If your child or someone you know is suicidal, it is critical that they are evaluated by a mental health professional or taken to the closest emergency room.

Additional resources include: the National Suicide Prevention Lifeline at 1-800-273-TALK (8255) or contact the Crisis Text Line by texting HOME to 741741. You can reach Trans Lifeline at 877-565-8860 (U.S.) or 877-330-6366 (Canada).

How to best support a struggling child


One of the best ways to help a struggling child—and a healthy child—is to find authentic ways to connect with them. These do not need to be large sweeping or grandiose gestures. It is also important that we remember that we don’t always have to ask 20 questions when we are with our child. Sometimes it just takes getting in a car and playing a favorite song or going for a walk with the dog. Small efforts of uninterrupted time together often produce the best grounds for connections. 


Parents often feel like they need to have all the answers, but in reality, children just want to be heard and understood. We also don’t always have to try and turn things for good. 

In our attempt to make our children feel better by saying things like “you will be fine” or “it's not so bad”, we are actually stifling their ability to access their negative feelings, and in turn, preventing them from processing these hard emotions. 

When we say things like, “It sounds like you're having a hard day,” or, “I am sorry you are feeling so bad”, this not only validates their emotions, but it creates a safe space for them to process—and an opportunity to connect with you. 

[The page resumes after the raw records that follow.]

(* ===== verification/AsioTimerService.v ===== *)
(** * Timers of asio: [deadline_timer_service] on [epoll_reactor]

    What a [steady_timer] calls.  A wait that is started is in one place at any time:
    in the queue, posted to the scheduler, run, or destroyed by a shutdown; no
    operation leaves the queue with a pointer to a timer that is gone; and the
    descriptor the reactor sleeps on is armed for the earliest deadline. *)

From S2P Require Import Prelude Conc AsioHeap AsioTimerQueue AsioTimer.
From stdpp Require Import options.

(** ** The reactor and the service *)

(** [deadline_timer_service::implementation_type], without the timer of the queue. *)
Record timer_impl : Type := TimerImpl { expiry : Z; might_have_pending_waits : bool }.

(** The queue, under the mutex of the reactor; the time at which the timer descriptor
    was armed and the time at which it fires; the waits that were posted to the
    scheduler and not run yet; [outstanding_work_], as far as timers go; the timers
    that exist; the waits that have been run, those that a shutdown destroyed, and all
    that were started. *)
Record timer_service : Type := TimerService {
  ts_queue : timer_queue;
  ts_shutdown : bool;
  ts_timeout : option (Z * Z);
  ts_posted : list wait_op;
  ts_work : Z;
  ts_impls : gmap nat timer_impl;
  ts_run : list wait_op;
  ts_abandoned : list wait_op;
  ts_started : list wait_op }.

Definition with_queue (q : timer_queue) (s : timer_service) : timer_service :=
  TimerService q (ts_shutdown s) (ts_timeout s) (ts_posted s) (ts_work s) (ts_impls s) (ts_run s) (ts_abandoned s) (ts_started s).
Definition with_timeout (o : option (Z * Z)) (s : timer_service) : timer_service :=
  TimerService (ts_queue s) (ts_shutdown s) o (ts_posted s) (ts_work s) (ts_impls s) (ts_run s) (ts_abandoned s) (ts_started s).
Definition with_posted (ops : list wait_op) (s : timer_service) : timer_service :=
  TimerService (ts_queue s) (ts_shutdown s) (ts_timeout s) ops (ts_work s) (ts_impls s) (ts_run s) (ts_abandoned s) (ts_started s).
Definition with_work (n : Z) (s : timer_service) : timer_service :=
  TimerService (ts_queue s) (ts_shutdown s) (ts_timeout s) (ts_posted s) n (ts_impls s) (ts_run s) (ts_abandoned s) (ts_started s).
Definition with_impls (m : gmap nat timer_impl) (s : timer_service) : timer_service :=
  TimerService (ts_queue s) (ts_shutdown s) (ts_timeout s) (ts_posted s) (ts_work s) m (ts_run s) (ts_abandoned s) (ts_started s).
Definition with_started (ops : list wait_op) (s : timer_service) : timer_service :=
  TimerService (ts_queue s) (ts_shutdown s) (ts_timeout s) (ts_posted s) (ts_work s) (ts_impls s) (ts_run s) (ts_abandoned s) ops.

Definition on_queue {A} (m : comp timer_queue A) : comp timer_service A := λ s,
  match m (ts_queue s) with
  | Done a q => Done a (with_queue q s)
  | Block => Block
  | Fault f => Fault f
  end.
Definition post_ops (ops : list wait_op) : comp timer_service unit := modify (λ s, with_posted (ts_posted s ++ ops) s).
Definition add_work (n : Z) : comp timer_service unit := modify (λ s, with_work (ts_work s + n) s).
Definition note_started (op : wait_op) : comp timer_service unit := modify (λ s, with_started (op :: ts_started s) s).
Definition impl_at (t : nat) : comp timer_service timer_impl := λ s,
  match ts_impls s !! t with Some i => Done i s | None => Fault use_after_free end.
Definition put_impl (t : nat) (i : timer_impl) : comp timer_service unit :=
  modify (λ s, with_impls (<[t := i]> (ts_impls s)) s).

(** *** [epoll_reactor] *)

(** With a timer descriptor, which is there on Linux, and the queue of one service.
    An absolute time is in the past, and the descriptor fires at once. *)
Definition update_timeout (now : Z) : comp timer_service unit :=
  s ← get_state;
  match get_timeout now [ts_queue s] with
  | None => abort_with signed_overflow
  | Some new_timeout =>
      modify (with_timeout (Some (now, if tfd_timer_abstime new_timeout then now
                                       else now + (tv_sec new_timeout * 1000000000 + tv_nsec new_timeout))%Z))
  end.

(** The times of a [std::chrono] clock are finite. *)
Definition is_positive_infinity (time : Z) : bool := false.

Definition schedule_timer (now time : Z) (t : nat) (op : wait_op) : comp timer_service unit :=
  s ← get_state;
  if ts_shutdown s then add_work 1;; post_ops [op]
  else
    earliest ← on_queue (enqueue_timer is_positive_infinity time t op);
    add_work 1;;
    if earliest : bool then update_timeout now else mret tt.

Definition reactor_cancel_timer (t : nat) (max_cancelled : option nat) : comp timer_service nat :=
  r ← on_queue (cancel_timer t [] max_cancelled);
  post_ops r.1;; mret r.2.

Definition reactor_cancel_timer_by_key (t : nat) (key : nat) : comp timer_service unit :=
  ops ← on_queue (cancel_timer_by_key t [] key); post_ops ops.

Definition reactor_move_timer (target source : nat) : comp timer_service unit :=
  r ← on_queue (cancel_timer target [] None);
  on_queue (move_timer target source);;
  post_ops r.1.

(** [check_timers] of [run]; what it collects is queued by the scheduler.  The clock is
    read for the queue, and again for the timeout. *)
Definition reactor_check_timers (now now' : Z) : comp timer_service unit :=
  ops ← on_queue (get_ready_timers now []);
  update_timeout now';;
  post_ops ops.

(** *** [deadline_timer_service] *)

Definition service_construct (t : nat) : comp timer_service unit :=
  on_queue (put_timer t new_timer_data);; put_impl t (TimerImpl 0 false).

Definition service_cancel (t : nat) : comp timer_service nat :=
  impl ← impl_at t;
  if might_have_pending_waits impl then
    count ← reactor_cancel_timer t None;
    put_impl t (TimerImpl (expiry impl) false);; mret count
  else mret 0.

Definition service_cancel_one (t : nat) : comp timer_service nat :=
  impl ← impl_at t;
  if might_have_pending_waits impl then
    count ← reactor_cancel_timer t (Some 1);
    (if decide (count = 0) then put_impl t (TimerImpl (expiry impl) false) else mret tt);; mret count
  else mret 0.

(** [destroy], and the storage of the timer goes. *)
Definition service_destroy (t : nat) : comp timer_service unit :=
  service_cancel t;;
  on_queue (modify (λ q, TimerQueue (timers_ q) (heap_ q) (delete t (timer_objects q))));;
  modify (λ s, with_impls (delete t (ts_impls s)) s).

Definition take_over (t other : nat) (impl : timer_impl) : comp timer_service unit :=
  put_impl t impl;; put_impl other (TimerImpl 0 false).

Definition service_move_construct (t other : nat) : comp timer_service unit :=
  on_queue (put_timer t new_timer_data);;
  impl ← impl_at other;
  (if might_have_pending_waits impl then reactor_move_timer t other else mret tt);;
  take_over t other impl.

(** Between timers of the same service. *)
Definition service_move_assign (t other : nat) : comp timer_service unit :=
  impl_at t;;
  reactor_move_timer t other;;
  impl ← impl_at other; take_over t other impl.

Definition service_expires_at (t : nat) (time : Z) : comp timer_service nat :=
  count ← service_cancel t;
  impl ← impl_at t; put_impl t (TimerImpl time (might_have_pending_waits impl));; mret count.

Definition service_expires_after (t : nat) (now d : Z) : comp timer_service nat :=
  match chrono_add now d with
  | Some time => service_expires_at t time
  | None => abort_with signed_overflow
  end.

Definition service_async_wait (now : Z) (t : nat) (op : wait_op) : comp timer_service unit :=
  impl ← impl_at t;
  put_impl t (TimerImpl (expiry impl) true);;
  note_started op;;
  schedule_timer now (expiry impl) t op.

(** The scheduler runs the first wait that is posted, and its work is done. *)
Definition run_posted : comp timer_service unit :=
  s ← get_state;
  match ts_posted s with
  | [] => block
  | op :: ops => modify (λ s, TimerService (ts_queue s) (ts_shutdown s) (ts_timeout s) ops (ts_work s - 1) (ts_impls s) (ts_run s ++ [op]) (ts_abandoned s) (ts_started s))
  end.

(** [epoll_reactor::shutdown], as far as timers go: [abandon_operations] destroys the
    waits that are left. *)
Definition reactor_shutdown : comp timer_service unit :=
  modify (λ s, TimerService (ts_queue s) true (ts_timeout s) (ts_posted s) (ts_work s) (ts_impls s) (ts_run s) (ts_abandoned s) (ts_started s));;
  ops ← on_queue (get_all_timers []);
  modify (λ s, TimerService (ts_queue s) (ts_shutdown s) (ts_timeout s) (ts_posted s) (ts_work s) (ts_impls s) (ts_run s) (ts_abandoned s ++ ops) (ts_started s)).

(** ** Waits by timer *)

Definition waits_by_timer (q : timer_queue) : gmap nat (list wait_op) := op_queue_ <$> timer_objects q.
Definition all_waits (m : gmap nat (list wait_op)) : list nat := map_to_list m ≫= λ p, wo_id <$> p.2.

Lemma all_waits_insert m t x y :
  m !! t = Some x → all_waits (<[t := y]> m) ++ (wo_id <$> x) ≡ₚ all_waits m ++ (wo_id <$> y).
Proof.
  intros Ht. rewrite <- (insert_delete_id m t x Ht) at 2. unfold all_waits. rewrite <- insert_delete_eq.
  rewrite !map_to_list_insert by apply lookup_delete_eq. csimpl. solve_Permutation.
Qed.
Lemma all_waits_new m t : m !! t = None → all_waits (<[t := []]> m) ≡ₚ all_waits m.
Proof. intros Ht. unfold all_waits. by rewrite map_to_list_insert. Qed.
Lemma all_waits_delete m t : m !! t = Some [] → all_waits (delete t m) ≡ₚ all_waits m.
Proof.
  intros Ht. rewrite <- (insert_delete_id m t [] Ht) at 2. by rewrite all_waits_new by apply lookup_delete_eq.
Qed.

(** The two regimes of a queue: in use, or drained by a shutdown. *)
Definition drained (q : timer_queue) : Prop :=
  timers_ q = None ∧ heap_ q = [] ∧ ∀ t, ops_of q t = [] ∧ next_of q t = None ∧ prev_of q t = None.
Definition regime (shutdown : bool) (q : timer_queue) : Prop := if shutdown then drained q else queue_wf q.

Lemma waits_contents q : waits_by_timer q = snd <$> contents q.
Proof.
  apply map_eq. intros t. unfold waits_by_timer. rewrite !lookup_fmap, contents_lookup. unfold ops_of.
  by destruct (timer_objects q !! t).
Qed.
Lemma waits_lookup q t : is_Some (timer_objects q !! t) → waits_by_timer q !! t = Some (ops_of q t).
Proof. intros [d Hd]. unfold waits_by_timer, ops_of. by rewrite lookup_fmap, Hd. Qed.

Lemma drained_inactive q t (Q : bool → timer_queue → Prop) :
  drained q → is_Some (timer_objects q !! t) → Q false q → wp (is_active t) Q q.
Proof.
  intros (Ht & _ & Hd) [d Hq] HQ. apply wp_bind. eapply wp_timer_at; [done|]. apply wp_bind, wp_get, wp_ret.
  rewrite bool_decide_false; [done|]. rewrite Ht. destruct (Hd t) as (_ & _ & Hp). unfold prev_of in Hp. rewrite Hq in Hp. naive_solver.
Qed.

If you’re worried, seek help from a medical professional

A stigma still very much exists around struggles with depression and/or anxiety, but it is important for parents to normalize the need for support from an outside and independent medical professional.

Finding a therapist can be complicated and costly, so starting with a primary care physician is a great place to start. 

Helping a child who is struggling with depression can be very taxing on you, as the caregiver, so it is important that parents also seek support from family, friends and or a medical professional.